Lemma process_item_sent (counters : Counters) (item : NormalizedItem)
    (s : State) (body_result : State * result Counters) :
  item_body env source item (trace_id_of source item) counters
    (bound (Some (trace_id_of source item)) None s) = body_result ->
  sent (fst (process_item env source counters item s)) = sent (fst body_result).
Proof.
  intros Hbody. unfold process_item, try_except.
  rewrite bind_log_context_unfold, Hbody.
  destruct body_result as [s3 [c|e]]; reflexivity.
Qed.

(** C9: for an item that is not a duplicate and passes the value filter,
    the pack sent to the archive has [channels] equal to the default
    ["twitter", "wechat_blog"] when no rules are loaded or no platform
    policy is enabled, and otherwise to the names of the enabled platform
    policies, in configuration order (a non-empty list). *)
Theorem content_pack_channels (counters : Counters) (item : NormalizedItem)
    (s : State) :
  (forall before, hippocampus_check_duplicate env before (url_hash item) = Ok false) ->
  _is_high_value_signal item = true ->
  exists hdrs pack rest,
    sent (fst (process_item env source counters item s))
    = sent s
      ++ {| headers := hdrs; request := ReqCheckDuplicate (url_hash item) |}
      :: {| headers := hdrs; request := ReqArchive pack |} :: rest
    /\ (rules s = None -> channels pack = [py "twitter"; py "wechat_blog"])
    /\ (forall cfg, rules s = Some cfg ->
        Forall (fun np => enabled (snd np) = false) (platforms cfg) ->
        channels pack = [py "twitter"; py "wechat_blog"])
    /\ (forall cfg, rules s = Some cfg ->
        Exists (fun np => enabled (snd np) = true) (platforms cfg) ->
        channels pack
        = map fst (List.filter (fun np => enabled (snd np)) (platforms cfg))
        /\ channels pack <> []).
Proof.
  intros Hdup Hhigh.
  set (tid := trace_id_of source item).
  set (inside := bound (Some tid) None s).
  destruct (item_body_archives item tid counters inside Hdup Hhigh)
    as (rest & r & Hbody).
  exists (outbound_trace_headers inside),
         (make_content_pack inside source item tid), rest.
  split.
  - rewrite (process_item_sent counters item s _ Hbody). reflexivity.
  - cbn [channels make_content_pack]. unfold platform_strategy.
    change (rules inside) with (rules s).
    split; [| split].
    + intros ->. reflexivity.
    + intros cfg -> Hnone.
      induction Hnone as [|[n p] l Hp _ IH]; [reflexivity |].
      cbn in *. rewrite Hp. exact IH.
    + intros cfg -> Hsome.
      assert (map fst (List.filter (fun np => enabled (snd np)) (platforms cfg))
              <> []) as Hne.
      { induction Hsome as [[n p] l Hp | [n p] l _ IH]; cbn in *.
        - rewrite Hp. discriminate.
        - destruct (enabled p); [discriminate | exact IH]. }
      destruct (map fst _) eqn:Hm; [contradiction | split; [reflexivity | discriminate]].
Qed.

End PipelineRunner.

○ ○ ○

## WHAT IS EXPECTED
Which lines in the data above hold the string "platforms"? Return each of them.

## TASK ANSWER
        Forall (fun np => enabled (snd np) = false) (platforms cfg) ->
        Exists (fun np => enabled (snd np) = true) (platforms cfg) ->
        = map fst (List.filter (fun np => enabled (snd np)) (platforms cfg))
      assert (map fst (List.filter (fun np => enabled (snd np)) (platforms cfg))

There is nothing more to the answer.